The UK managed portfolios sector is slowing in the number of new launches and is seeing a steady increase in the use of passive investments, contributing to a downward trend for costs, as reported in Morningstar’s latest UK Managed Portfolio Landscape for 2024. 

 

As of the end of 2023, the UK managed portfolio industry made up 14% of the total UK wealth management market.

The presence of active portfolios is decreasing. Since our 2022 study, the proportion of portfolios labelled “active” has declined from 61% to 48%. When we examine the actual use of index funds, using a look-through analysis, the number of truly active portfolios appears lower still.

 

“Nowadays, managed portfolio clients have a wide choice of offerings. Typical provider lineups include active, passive, blended, and sustainable investment styles, catering to a range of client risk levels. Such breadth and replication make the UK managed portfolio space a crowded landscape, creating difficulty for providers to stand out from competitors. The growing proportion of passive and blended managed portfolios, and the increased use of passive holdings in portfolios also reflects commercial pressure on costs.” – Tom Mills, Senior Manager Research Analyst, Morningstar

 

Key takeaways from the report include:

 

  • Passive funds continue to dominate the list of most frequently held mutual funds, with broad equity and bond market index funds in especially wide use. Currently, less than 15% of managed portfolios in our database completely abstain from index funds.
  • Managed portfolios are overwhelmingly multi-asset solutions, primarily using mutual funds as their building blocks. Listed underlying investments are not as common. ETFs make up around 15% of underlying holdings purely by number, and where they are used, ETFs with socially responsible investment or ESG policies are among the most held.
  • While the earliest offerings in the Morningstar database date from 2004, 55% of managed portfolios in the data were incepted between 2018 and 2022, a period of fast expansion. The rate of new launches has since moderated, suggesting that this sector may be maturing.
  • Judging the top 10 portfolios in each Morningstar category by total returns over the same period, we find that in the most equity-heavy GBP allocation 80%-plus equity category, managed portfolios using mainly passive holdings have enjoyed greater success than active peers. In other Morningstar model categories, active, blended, and passive styles are more evenly represented among the top 10 performers.
  • Over five years to the end of July 2024, measured by the performance of the median portfolio in each category, more conservative categories have produced higher absolute returns than their Morningstar category indexes, but more equity-heavy categories have lagged their bogies.
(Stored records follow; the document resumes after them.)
Definition with_getsid (a : answer positive) (o : os) : os :=
  {| os_fork := os_fork o; os_setsid := os_setsid o; os_getsid := a;
     os_fopen := os_fopen o; os_fprintf := os_fprintf o; os_fflush := os_fflush o;
     os_fclose := os_fclose o; os_keeps_unwritten := os_keeps_unwritten o;
     os_path := os_path o; os_execve := os_execve o; os_shell := os_shell o;
     os_shell_arg0 := os_shell_arg0 o; os_exec_errno := os_exec_errno o;
     os_strerror := os_strerror o |}.

Definition with_fork (a : answer positive) (o : os) : os :=
  {| os_fork := a; os_setsid := os_setsid o; os_getsid := os_getsid o;
     os_fopen := os_fopen o; os_fprintf := os_fprintf o; os_fflush := os_fflush o;
     os_fclose := os_fclose o; os_keeps_unwritten := os_keeps_unwritten o;
     os_path := os_path o; os_execve := os_execve o; os_shell := os_shell o;
     os_shell_arg0 := os_shell_arg0 o; os_exec_errno := os_exec_errno o;
     os_strerror := os_strerror o |}.

(** A system where [/nonexistent-dir] does not exist. *)
Definition demo_os_nodir : os :=
  with_fopen (fun p => if String.prefix "/nonexistent-dir/" p then Some ENOENT else None)
    demo_os.

(** A system whose disk is full when the buffer is flushed. *)
Definition demo_os_full : os := with_fflush (IoErr ENOSPC 2) demo_os.

Definition demo_argv : list string :=
  ["setsid"; "/tmp/sess.txt"; "echo"; "hello"; "world"]%string.


Definition demo_argv_missing : list string :=
  ["setsid"; "/tmp/sess.txt"; "no-such-command"; "x"]%string.

Definition demo_argv_nodir : list string :=
  ["setsid"; "/nonexistent-dir/sess.txt"; "true"]%string.

Definition demo_fs : gmap string string :=
  {[ "/tmp/sess.txt"%string := "stale"%string ]}.

(** The process at position [i] of a run's result. *)
Definition process (r : result) (i : nat) : proc * ending :=
  nth i r (initial ∅, Exited 0).

(** ** Decimal text *)

Lemma uint_digits (d : uint) : all_digits (NilEmpty.string_of_uint d) = true.
Proof. induction d; simpl; auto. Qed.

Lemma uint_nonempty (d : uint) : d <> Nil -> NilEmpty.string_of_uint d <> EmptyString.
Proof. destruct d; simpl; congruence. Qed.

Lemma digits_line (s : string) :
  all_digits s = true -> s <> EmptyString -> is_number_line (s ++ nl) = true.
Proof.
  induction s as [|c s IH]; [congruence|].
  simpl all_digits. intros [Hc Hs]%andb_prop _.
  change (String c s ++ nl)%string with (String c (s ++ nl)%string).
  cbn [is_number_line]. rewrite Hc. cbn [andb].
  destruct s as [|c' s']; [reflexivity|].
  specialize (IH Hs ltac:(congruence)).
  change (String c' s' ++ nl)%string with (String c' (s' ++ nl)%string) in *.
  destruct c' as [[] [] [] [] [] [] [] []]; try exact IH.
  simpl in Hs. discriminate.
Qed.

Lemma digits_before_nl (s : string) :
  all_digits s = true -> before_nl (s ++ nl) = s.
Proof.
  induction s as [|c s IH]; [reflexivity|].
  simpl all_digits. intros [Hc Hs]%andb_prop.
  change (String c s ++ nl)%string with (String c (s ++ nl)%string).
  cbn [before_nl]. rewrite (IH Hs).
  destruct (Ascii.eqb_spec c "010"%char) as [->|_]; [discriminate Hc|reflexivity].
Qed.

Lemma fmt_d_digits (n : Z) :
  0 <= n -> all_digits (fmt_d n) = true /\ fmt_d n <> EmptyString.
Proof.
  intros Hn. unfold fmt_d.
  destruct n as [|p|p]. 1:{ split; [reflexivity|discriminate]. } 2:{ lia. }
  cbn [Z.to_int NilZero.string_of_int]. unfold NilZero.string_of_uint.
  pose proof (DecimalPos.Unsigned.to_uint_nonnil p) as Hp.
  destruct (Pos.to_uint p) eqn:E; [congruence|..];
    (split; [apply uint_digits|apply uint_nonempty; congruence]).
Qed.

Lemma fmt_d_line (n : Z) :
  0 <= n ->
  is_number_line (fmt_d n ++ nl) = true /\
  read_number_line (fmt_d n ++ nl) = Some n.
Proof.
  intros Hn. destruct (fmt_d_digits n Hn) as [Hd He]. split.
  - apply digits_line; assumption.
  - unfold read_number_line. rewrite (digits_before_nl _ Hd).
    unfold fmt_d. rewrite NilZero.isi.
    + cbn [option_map]. f_equal. apply DecimalZ.of_to.
    + destruct n; cbn; try discriminate.
      intros [= H]. exact (DecimalPos.Unsigned.to_uint_nonnil _ H).
    + destruct n; cbn; try discriminate; lia.
Qed.

(** ** Stepping through a run *)

Lemma length_not_neg (s : string) : (Z.of_nat (String.length s) <? 0) = false.
Proof. apply Z.ltb_ge. lia. Qed.

Lemma app_empty_r (s : string) : (s ++ EmptyString)%string = s.
Proof.
  induction s as [|c s IH]; [reflexivity|].
  change (String c (s ++ EmptyString)%string = String c s). congruence.
Qed.

Lemma append_file_lookup (path text : string) (fs : gmap string string) :
  append_file path text fs !! path
  = Some (default EmptyString (fs !! path) ++ text)%string.
Proof. unfold append_file. apply lookup_insert_eq. Qed.


(** The equation of each action on a process written out as a record. *)
Section Steps.

Context (o : os) {A : Type} (k : A -> proc -> result).
Context (ch : bool) (er : Z) (nx : nat) (st : gmap nat stream)
        (fs : gmap string string) (tr : list event).

Local Abbreviation P := {| p_child := ch; p_errno := er; p_next := nx;
                 p_streams := st; p_files := fs; p_trace := tr |}.

Lemma bind_eq {B : Type} (m : M B) (f : B -> M A) (p : proc) :
  bind m f k p = m (fun a p' => f a k p') p.
Proof. reflexivity. Qed.

Lemma ret_eq (a : A) (p : proc) : ret a k p = k a p.
Proof. reflexivity. Qed.

Lemma exit_eq (status : Z) :
  exit status k P
  = [({| p_child := ch; p_errno := er; p_next := nx; p_streams := st;
         p_files := fs; p_trace := tr ++ [Exit status] |}, Exited status)].
Proof. reflexivity. Qed.

End Steps.

Section StepsZ.

Context (o : os) (k : Z -> proc -> result).
Context (ch : bool) (er : Z) (nx : nat) (st : gmap nat stream)
        (fs : gmap string string) (tr : list event).

Local Abbreviation P := {| p_child := ch; p_errno := er; p_next := nx;
                 p_streams := st; p_files := fs; p_trace := tr |}.

Lemma fork_eq :
  fork o k P
  = match os_fork o with
    | Err e =>
        k (-1) {| p_child := ch; p_errno := e; p_next := nx; p_streams := st;
                  p_files := fs; p_trace := tr ++ [Fork (-1)] |}
    | Ok c =>
        k (Z.pos c) {| p_child := ch; p_errno := er; p_next := nx; p_streams := st;
                       p_files := fs; p_trace := tr ++ [Fork (Z.pos c)] |}
        ++ k 0 {| p_child := true; p_errno := er; p_next := nx; p_streams := st;
                  p_files := fs; p_trace := [Fork 0] |}
    end.
Proof. unfold fork. destruct (os_fork o); reflexivity. Qed.

Lemma setsid_eq :
  setsid o k P
  = match os_setsid o with
    | Err e =>
        k (-1) {| p_child := ch; p_errno := e; p_next := nx; p_streams := st;
                  p_files := fs; p_trace := tr ++ [Setsid (-1)] |}
    | Ok s =>
        k (Z.pos s) {| p_child := ch; p_errno := er; p_next := nx; p_streams := st;
                       p_files := fs; p_trace := tr ++ [Setsid (Z.pos s)] |}
    end.
Proof. unfold setsid. destruct (os_setsid o); reflexivity. Qed.

Lemma getsid_eq (pid : Z) :
  getsid o pid k P
  = match os_getsid o with
    | Err e =>
        k (-1) {| p_child := ch; p_errno := e; p_next := nx; p_streams := st;
                  p_files := fs; p_trace := tr ++ [Getsid pid (-1)] |}
    | Ok s =>
        k (Z.pos s) {| p_child := ch; p_errno := er; p_next := nx; p_streams := st;
                       p_files := fs; p_trace := tr ++ [Getsid pid (Z.pos s)] |}
    end.
Proof. unfold getsid. destruct (os_getsid o); reflexivity. Qed.

Lemma fprintf_stderr_eq (text : string) :
  fprintf_stderr text k P
  = k (Z.of_nat (String.length text))
      {| p_child := ch; p_errno := er; p_next := nx; p_streams := st;
         p_files := fs; p_trace := tr ++ [Output Stderr text] |}.
Proof. reflexivity. Qed.

Lemma fprintf_eq (f : nat) (text : string) (s : stream) :
  st !! f = Some s ->
  fprintf o f text k P
  = match os_fprintf o with
    | IoOk =>
        k (Z.of_nat (String.length text))
          {| p_child := ch; p_errno := er; p_next := nx;
             p_streams := <[f := {| s_path := s_path s;
                                    s_buf := (s_buf s ++ text)%string |}]> st;
             p_files := fs;
             p_trace := tr ++ [Fprintf f text (Z.of_nat (String.length text))] |}
    | IoErr e done =>
        k (-1)
          {| p_child := ch; p_errno := e; p_next := nx;
             p_streams := <[f := {| s_path := s_path s;
                                    s_buf := (s_buf s ++ take_bytes done text)%string |}]> st;
             p_files := fs;
             p_trace := tr ++ [Fprintf f text (-1)] |}
    end.
Proof.
  intros Hs. unfold fprintf. cbn [p_streams]. rewrite Hs.
  destruct (os_fprintf o); reflexivity.
Qed.

Lemma fflush_eq (f : nat) (s : stream) :
  st !! f = Some s ->
  fflush o f k P
  = match os_fflush o with
    | IoOk =>
        k 0 {| p_child := ch; p_errno := er; p_next := nx;
               p_streams := <[f := {| s_path := s_path s; s_buf := EmptyString |}]> st;
               p_files := append_file (s_path s) (s_buf s) fs;
               p_trace := tr ++ [Fflush f 0] |}
    | IoErr e done =>
        k (-1) {| p_child := ch; p_errno := e; p_next := nx;
                  p_streams := <[f := {| s_path := s_path s;
                                         s_buf := if os_keeps_unwritten o
                                                  then drop_bytes done (s_buf s)
                                                  else EmptyString |}]> st;
                  p_files := append_file (s_path s) (take_bytes done (s_buf s)) fs;
                  p_trace := tr ++ [Fflush f (-1)] |}
    end.
Proof.
  intros Hs. unfold fflush. cbn [p_streams]. rewrite Hs.
  destruct (os_fflush o); reflexivity.
Qed.

Lemma fclose_eq (f : nat) (s : stream) :
  st !! f = Some s ->
  fclose o f k P
  = match os_fclose o with
    | IoOk =>
        k 0 {| p_child := ch; p_errno := er; p_next := nx;
               p_streams := delete f st;
               p_files := append_file (s_path s) (s_buf s) fs;
               p_trace := tr ++ [Fclose f true 0] |}
    | IoErr e done =>
        k (-1) {| p_child := ch; p_errno := e; p_next := nx;
                  p_streams := delete f st;
                  p_files := append_file (s_path s) (take_bytes done (s_buf s)) fs;
                  p_trace := tr ++ [Fclose f true (-1)] |}
    end.
Proof.
  intros Hs. unfold fclose. cbn [p_streams]. rewrite Hs.
  destruct (os_fclose o); reflexivity.
Qed.

Lemma execvp_eq (file : string) (args : list string) :
  execvp o file args k P
  = match execvp_started o file with
    | Some (path, via_shell) =>
        [({| p_child := ch; p_errno := er; p_next := nx; p_streams := st;
             p_files := fs; p_trace := tr ++ [Execvp file args] |},
          if via_shell
          then Replaced (os_shell o) (os_shell_arg0 o :: path :: tail args)
          else Replaced path args)]
    | None =>
        k (-1) {| p_child := ch; p_errno := os_exec_errno o; p_next := nx;
                  p_streams := st; p_files := fs;
                  p_trace := tr ++ [Execvp file args] |}
    end.
Proof. unfold execvp. destruct (execvp_started o file) as [[path []]|]; reflexivity. Qed.

End StepsZ.

Section StepsOther.

Context (o : os).
Context (ch : bool) (er : Z) (nx : nat) (st : gmap nat stream)
        (fs : gmap string string) (tr : list event).

Local Abbreviation P := {| p_child := ch; p_errno := er; p_next := nx;
                 p_streams := st; p_files := fs; p_trace := tr |}.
This reflects a challenging period for active equity managers, when market leadership has seen abrupt swings between value and growth styles, and mega-caps have mainly carried markets higher.
  • The most-held active funds span a variety of Morningstar categories, and they mostly carry favorable Morningstar Medalist Ratings, suggesting that a key consideration by providers is quality. Several well-established sustainable or ethical funds retain their place in the top 10 most-held list.

 

 

Morningstar launched its UK Managed Portfolio Database, the first independently collected market database of UK managed portfolios, in 2022 with around 900 managed portfolios. As of July 2024, this number has increased to more than 1,200 portfolios, providing users with comprehensive data including independently calculated performance data, costs, and complete underlying holdings.